» **Task instructions**:
From the first line of the entries below to the line with "A SETUP packet", give each line again exactly.

» **Given entries**:
(* ===== verification/Usbctrl.v ===== *)
(** * Usbctrl: requests on endpoint 0 and the event handler of the device core
    (component/usb/core/vsfusbd.c)

    A SETUP packet is answered in two steps: [vsfusbd_ctrl_prepare] decides what
    is sent or received, and when the status stage has been sent,
    [vsfusbd_ctrl_process] acts.  Descriptors come from a table, the endpoints
    are set up from the configuration descriptor. *)

From S2P Require Import Prelude Chain Fifo Multibuf Endian Stream Vsfsm Malstream Vsfusbd.

(** ** Descriptors *)

(** [vsfusbd_device_get_descriptor]: a table without its terminator is read
    past its end. *)
Fixpoint vsfusbd_device_get_descriptor (filter : list vsfusbd_desc_filter_t) (type index lanid : Z)
    : option (Z * option vsf_buffer_t) :=
  match filter with
  | [] => None
  | f :: filter =>
      match df_buffer f with
      | None => Some (VSFERR_FAIL, None)
      | Some b =>
          if size b =? 0 then Some (VSFERR_FAIL, None)
          else if (df_type f =? type) && (df_index f =? index) && (df_lanid f =? lanid)
          then Some (VSFERR_NONE, Some b)
          else vsfusbd_device_get_descriptor filter type index lanid
      end
  end.

(** The index of the configuration with a value, -1 for none; the loop's
    counter has 8 bits. *)
Fixpoint get_config_loop (n : nat) (i : Z) (d : vsfusbd_device_t) (value : Z) : option Z :=
  match n with
  | O => Some (-1)
  | S n =>
      c ← config d !! Z.to_nat i;
      if value =? configuration_value c then Some i else get_config_loop n (i + 1) d value
  end.
Definition vsfusbd_get_config (d : vsfusbd_device_t) (value : Z) : option Z :=
  get_config_loop (Z.to_nat (num_of_configuration d)) 0 d (u8 value).

Definition the_config (d : vsfusbd_device_t) : option vsfusbd_config_t :=
  config d !! Z.to_nat (configuration d).
Definition set_the_config (d : vsfusbd_device_t) (c : vsfusbd_config_t) : vsfusbd_device_t :=
  set_config d (<[Z.to_nat (configuration d) := c]> (config d)).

» **Result**:
(* ===== verification/Usbctrl.v ===== *)
(** * Usbctrl: requests on endpoint 0 and the event handler of the device core
    (component/usb/core/vsfusbd.c)

    A SETUP packet is answered in two steps: [vsfusbd_ctrl_prepare] decides what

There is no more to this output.